I wish to auto-autorize some trusted apps for our rails API with doorkeeper
# Skip Authorization for trusted clients
Doorkeeper.configure
skip_authorization do |resource_owner, client|
client.superapp? || resource_owner.admin?
end
end
According to this comment, it is a concept that app understands.
Should this be done using the client_id(s) whitelisting? How can I specify the list of superapp(s)? Thanks in advance!
Superapp is a concept that is supposed to be custom implemented.

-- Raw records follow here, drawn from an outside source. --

(* ===== verification/Screen.v ===== *)
(** * Local screening of autopilot rules
    (crates/duduclaw-gateway/src/autopilot_screen.rs)

    Before a rule that asks for it wakes an agent, a local model answers YES
    or NO.  The model's answer is an argument. *)

From S2P Require Import Prelude.
From S2P Require Import Bytes.
From S2P Require Import Utf8.
From S2P Require Import Chars.
From S2P Require Import TextUtils.
From S2P Require Import Float64.
From S2P Require Import JsonValue.
From S2P Require Import Conditions.

Definition SCREEN_MODE_LOCAL : bytes := b "local".
Definition MAX_SCREEN_PROMPT_BYTES : nat := 2048.
Definition MAX_SCREEN_RULE_PROMPT_BYTES : nat := 800.
Definition MIN_SCREEN_TIMEOUT_SECS : Z := 1.
Definition MAX_SCREEN_TIMEOUT_SECS : Z := 60.
Definition DEFAULT_SCREEN_TIMEOUT_SECS : Z := 10.
Definition VERDICT_TAIL : bytes := [10; 10]%N ++ b "Answer with exactly one word: YES or NO.".
Definition RESULT_SCREEN_DROP : bytes := b "screen_drop".
Definition RESULT_SCREEN_UNAVAILABLE : bytes := b "screen_unavailable".

(** ** The specification *)

Inductive OnUnavailable := Pass | Drop.

Definition OnUnavailable_parse (s : bytes) : option OnUnavailable :=
  if ustr_eqb s (b "pass") then Some Pass else if ustr_eqb s (b "drop") then Some Drop else None.

(** [preset] is what [TickPreset::screen_on_unavailable] gives. *)
Definition from_preset (preset : option bytes) : OnUnavailable := default Pass (preset ≫= OnUnavailable_parse).

Record ScreenSpec := { screen_prompt : bytes; on_unavailable : OnUnavailable; timeout : Z }.

Inductive ScreenPlan :=
| Absent
| Spec (spec : ScreenSpec)
| Unusable (reason : bytes) (policy : OnUnavailable).

Section screen.
Context `{SerdeValue}.

(** [Value::as_u64]. *)
Definition as_u64 (v : Value) : option Z :=
  match v with
  | VNumber n => number_u64 n
  | _ => None
  end.

Definition validate_screen_spec_with_default (raw : Value) (otherwise : OnUnavailable) : result ScreenSpec bytes :=
  match raw with
  | VObject obj =>
      match entry obj (b "mode") ≫= value_as_str with
      | None => Err (b "action.screen.mode is required")
      | Some mode =>
          if negb (ustr_eqb mode SCREEN_MODE_LOCAL) then
            Err (b "unknown action.screen.mode '" ++ mode ++ b "'; only 'local' is supported")
          else
            let prompt := default [] (trim_bytes <$> (entry obj (b "prompt") ≫= value_as_str)) in
            if is_empty prompt then Err (b "action.screen.prompt is required")
            else if (MAX_SCREEN_RULE_PROMPT_BYTES <? length prompt)%nat then
              Err (b "action.screen.prompt is " ++ show_nat (length prompt) ++ b " bytes; the maximum is 800")
            else
              let policy :=
                match entry obj (b "on_unavailable") with
                | None | Some VNull => Ok otherwise
                | Some (VString s) =>
                    match OnUnavailable_parse s with
                    | Some p => Ok p
                    | None => Err (b "unknown action.screen.on_unavailable '" ++ s ++ b "'; must be 'pass' or 'drop'")
                    end
                | Some _ => Err (b "action.screen.on_unavailable must be a string")
                end in
              match policy with
              | Err e => Err e
              | Ok policy =>
                  let timeout :=
                    match entry obj (b "timeout_secs") with
                    | None | Some VNull => Ok DEFAULT_SCREEN_TIMEOUT_SECS
                    | Some v =>
                        match as_u64 v with
                        | None => Err (b "action.screen.timeout_secs must be a positive integer")
                        | Some n =>
                            if (MIN_SCREEN_TIMEOUT_SECS <=? n) && (n <=? MAX_SCREEN_TIMEOUT_SECS) then Ok n
                            else Err (b "action.screen.timeout_secs " ++ show_Z n ++ b " is out of range (1–60)")
                        end
                    end in
                  match timeout with
                  | Err e => Err e
                  | Ok t => Ok {| screen_prompt := prompt; on_unavailable := policy; timeout := t |}
                  end
              end
      end
  | _ => Err (b "action.screen must be a JSON object")
  end.

Definition plan_screen_with_default (action : Value) (otherwise : OnUnavailable) : ScreenPlan :=
  match get action (b "screen") with
  | None | Some VNull => Absent
  | Some raw =>
      let policy := default otherwise (str_field raw (b "on_unavailable") ≫= OnUnavailable_parse) in
      match validate_screen_spec_with_default raw otherwise with
      | Ok spec => Spec spec
      | Err reason => Unusable reason policy
      end
  end.
End screen.

(** ** The verdict *)

(** [char::is_ascii_punctuation]. *)
Definition is_ascii_punctuation (c : N) : bool :=
  (((33 <=? c) && (c <=? 47)) || ((58 <=? c) && (c <=? 64)) || ((91 <=? c) && (c <=? 96)) || ((123 <=? c) && (c <=? 126)))%N.

Fixpoint drop_while (f : N → bool) (s : ustr) : ustr :=
  match s with
  | [] => []
  | c :: r => if f c then drop_while f r else s
  end.
Fixpoint take_while (f : N → bool) (s : ustr) : ustr :=
  match s with
  | [] => []
  | c :: r => if f c then c :: take_while f r else []
  end.
(** [trim_matches]. *)
Definition trim_matches (f : N → bool) (s : ustr) : ustr := rev (drop_while f (rev (drop_while f s))).

(** The first word of [split_whitespace]. *)
Definition first_word (s : ustr) : option ustr :=
  match trim_start s with
  | [] => None
  | r => Some (take_while (λ c, negb (is_whitespace c)) r)
  end.

Definition parse_verdict (reply : bytes) : option bool :=
  word ← first_word (utf8_decode reply);
  let token := trim_matches is_ascii_punctuation word in
  if is_empty token then None
  else if eq_ignore_ascii_case token (u "yes") then Some true
  else if eq_ignore_ascii_case token (u "no") then Some false
  else None.

(** ** The decision *)

Inductive ScreenOutcome := PassOutcome | DropOutcome | Unavailable.
Record ScreenDecision := { dispatch : bool; outcome : ScreenOutcome; result_tag : option bytes; detail : bytes }.

Definition ScreenDecision_pass (o : ScreenOutcome) (d : bytes) : ScreenDecision :=
  {| dispatch := true; outcome := o; result_tag := None; detail := d |}.
Definition drop_now (o : ScreenOutcome) (tag d : bytes) : ScreenDecision :=
  {| dispatch := false; outcome := o; result_tag := Some tag; detail := d |}.

Definition unavailable_decision (policy : OnUnavailable) (reason : bytes) : ScreenDecision :=
  match policy with
  | Pass => ScreenDecision_pass Unavailable (b "初篩無法判定（" ++ reason ++ b "）— 依政策放行")
  | Drop => drop_now Unavailable RESULT_SCREEN_UNAVAILABLE (b "初篩無法判定（" ++ reason ++ b "）— 依政策攔截")
  end.

(** What the call of the model comes to within the timeout. *)
Inductive ScreenReply := TimedOut | Failed (e : bytes) | Answered (text : bytes).

Definition run_screen (spec : ScreenSpec) (reply : ScreenReply) : ScreenDecision :=
  match reply with
  | TimedOut => unavailable_decision (on_unavailable spec) (b "逾時 " ++ show_Z (timeout spec) ++ b "s")
  | Failed e => unavailable_decision (on_unavailable spec) (truncate_bytes e 200)
  | Answered text =>
      match parse_verdict text with
      | Some true => ScreenDecision_pass PassOutcome (b "初篩通過（YES）")
      | Some false => drop_now DropOutcome RESULT_SCREEN_DROP (b "初篩判定不需喚醒（NO）")
      | None =>
          unavailable_decision (on_unavailable spec) (b "回覆無法解析：" ++ truncate_bytes (trim_bytes text) 80)
      end
  end.

(** ** The prompt *)

Definition trim_end_bytes (s : bytes) : bytes := utf8_encode (trim_end (utf8_decode s)).

Definition closing_tag (block : bytes) : option bytes :=
  let trimmed := trim_end_bytes block in
  if negb (ends_with trimmed (b ">")) then None
  else start ← rfind trimmed (b "</"); Some (drop start trimmed).

Definition fit_delimited_block (block : bytes) (budget : nat) : bytes :=
  if (length block <=? budget)%nat then block
  else
    match closing_tag block with
    | None => truncate_bytes block budget
    | Some close =>
        let head_budget := (budget - (length close + 1))%nat in
        if (head_budget =? 0)%nat then [] else truncate_bytes block head_budget ++ [10]%N ++ close
    end.

Definition build_screen_prompt (operator_prompt context : bytes) : bytes :=
  let context := trim_bytes context in
  if is_empty context then
    truncate_bytes (trim_bytes operator_prompt) (MAX_SCREEN_PROMPT_BYTES - length VERDICT_TAIL) ++ VERDICT_TAIL
  else
    let body_budget := (MAX_SCREEN_PROMPT_BYTES - (length VERDICT_TAIL + 2))%nat in
    let instruction := truncate_bytes (trim_bytes operator_prompt) (body_budget / 2)%nat in
    let ctx_budget := (body_budget - length instruction)%nat in
    instruction ++ [10; 10]%N ++ fit_delimited_block context ctx_budget ++ VERDICT_TAIL.

(** ** The screening of a fire

    [screen_decision] of autopilot_engine.rs, on what the call of the model
    comes to; [None] when the rule asks for no screening. *)
Definition screen_decision `{SerdeValue} (screen_default : OnUnavailable) (action : Value) (reply : ScreenReply)
  : option ScreenDecision :=
  match plan_screen_with_default action screen_default with
  | Absent => None
  | Unusable reason policy => Some (unavailable_decision policy (b "設定無效：" ++ reason))
  | Spec spec => Some (run_screen spec reply)
  end.

(** ** Verdicts *)

Lemma forallb_rev (g : N → bool) l : forallb g (rev l) = forallb g l.
Proof. induction l as [|c l IH]; [done|]. cbn. rewrite forallb_app, IH. cbn. by rewrite andb_true_r, andb_comm. Qed.

Section runs.
Context (f : N → bool).

Lemma drop_while_all l r : forallb f l = true → drop_while f (l ++ r) = drop_while f r.
Proof. induction l as [|c l IH]; cbn; [done|]. intros [-> Hl]%andb_true_iff. auto. Qed.

Lemma take_while_all l r : forallb f l = true → take_while f (l ++ r) = l ++ take_while f r.
Proof. induction l as [|c l IH]; cbn; [done|]. intros [-> Hl]%andb_true_iff. f_equal. auto. Qed.

Lemma take_drop_while s :
  s = take_while f s ++ drop_while f s ∧ forallb f (take_while f s) = true.
Proof.
  induction s as [|c s (IH1 & IH2)]; [done|]. cbn. destruct (f c) eqn:E; [|done].
  cbn. rewrite E. split; [by f_equal|done].
Qed.

Lemma drop_while_head s c r : drop_while f s = c :: r → f c = false.
Proof. induction s as [|d s IH]; cbn; [done|]. destruct (f d) eqn:E; [auto|by intros [= <- _]]. Qed.

(** [trim_matches] takes away a run on each side, and a word that starts and
    ends outside the class keeps all the rest. *)
Lemma trim_matches_spec s :
  ∃ p q, s = p ++ trim_matches f s ++ q ∧ forallb f p = true ∧ forallb f q = true.
Proof.
  destruct (take_drop_while s) as [E1 F1]. destruct (take_drop_while (rev (drop_while f s))) as [E2 F2].
  exists (take_while f s), (rev (take_while f (rev (drop_while f s)))).
  split; [|split; [done|by rewrite forallb_rev]].
  unfold trim_matches. rewrite <- rev_app_distr, <- E2, rev_involutive. exact E1.
Qed.

Lemma trim_matches_word p w q :
  forallb f p = true → forallb f q = true → w ≠ [] → forallb (λ c, negb (f c)) w = true →
  trim_matches f (p ++ w ++ q) = w.
Proof.
  intros Hp Hq Hw Hf. unfold trim_matches. rewrite drop_while_all by done.
  assert (∀ x y, x ≠ [] → forallb (λ c, negb (f c)) x = true → drop_while f (x ++ y) = x ++ y) as Hid.
  { intros [|c x] y ? Hx; [done|]. cbn in *. apply andb_true_iff in Hx as [Hc%negb_true_iff _]. by rewrite Hc. }
  rewrite Hid by done. rewrite rev_app_distr, drop_while_all by (by rewrite forallb_rev).
  rewrite <- (app_nil_r (rev w)), Hid.
  - by rewrite app_nil_r, rev_involutive.
  - intros E. apply Hw. by apply (f_equal (@rev _)) in E; rewrite rev_involutive in E.
  - by rewrite forallb_rev.
Qed.
End runs.

Lemma trim_start_drop s : trim_start s = drop_while is_whitespace s.
Proof. induction s as [|c s IH]; [done|]. cbn. by rewrite IH. Qed.

(** Every character of a verdict's word is a letter. *)
Lemma verdict_letters (v : bool) w :
  eq_ignore_ascii_case w (u (if v then "yes" else "no")) = true →
  w ≠ [] ∧ forallb (λ c, negb (is_ascii_punctuation c)) w = true ∧ forallb (λ c, negb (is_whitespace c)) w = true.
Proof.
  intros Hw. unfold eq_ignore_ascii_case, to_ascii_lowercase in Hw. apply bool_decide_eq_true_1 in Hw.
  set (l := map ascii_lower (u (if v then "yes" else "no"))) in *.
  assert (Forall (λ c, 97 <= c ∧ c <= 122)%N l) as Hl
    by (destruct v; repeat (apply List.Forall_cons; [by split|]); apply List.Forall_nil).
  assert (l ≠ []) as Hne by (by destruct v). clearbody l. subst l.
  split; [by intros ->|]. clear Hne. induction w as [|c w IH]; [done|].
  cbn in Hl. apply List.Forall_cons_iff in Hl as [Hc Hl]. destruct (IH Hl) as [IH1 IH2]. cbn. rewrite IH1, IH2, !andb_true_r.
  unfold ascii_lower in Hc. unfold is_ascii_punctuation, is_whitespace.
  rewrite !negb_true_iff, !orb_false_iff, !andb_false_iff.
  destruct ((65 <=? c)%N && (c <=? 90)%N) eqn:E.
  - apply andb_true_iff in E as [E1%N.leb_le E2%N.leb_le].
    repeat split; rewrite ?N.leb_gt, ?N.eqb_neq; lia.
  - clear E. repeat split; rewrite ?N.leb_gt, ?N.eqb_neq; lia.
Qed.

Ref: https://github.com/doorkeeper-gem/doorkeeper/issues/488
The easiest way you could auto authorize a trusted app is if you use the trusted client's application id like below:
# config/initializers/doorkeeper.rb
skip_authorization do |resource_owner, client|
client.uid == "client application id goes here"
end
Perhaps you could also use scopes and make the client's scopes field to be 'trusted' (As far as I know by directly going to the Database).
But, I believe, scopes are not supposed to be used this way. They usually notify the resource_owner what type of client it is so that he/she can choose to authorize or not.
Ref: https://github.com/doorkeeper-gem/doorkeeper/wiki/Using-Scopes
I hope this helps! It would be nice if anyone has a better way of implementing this though.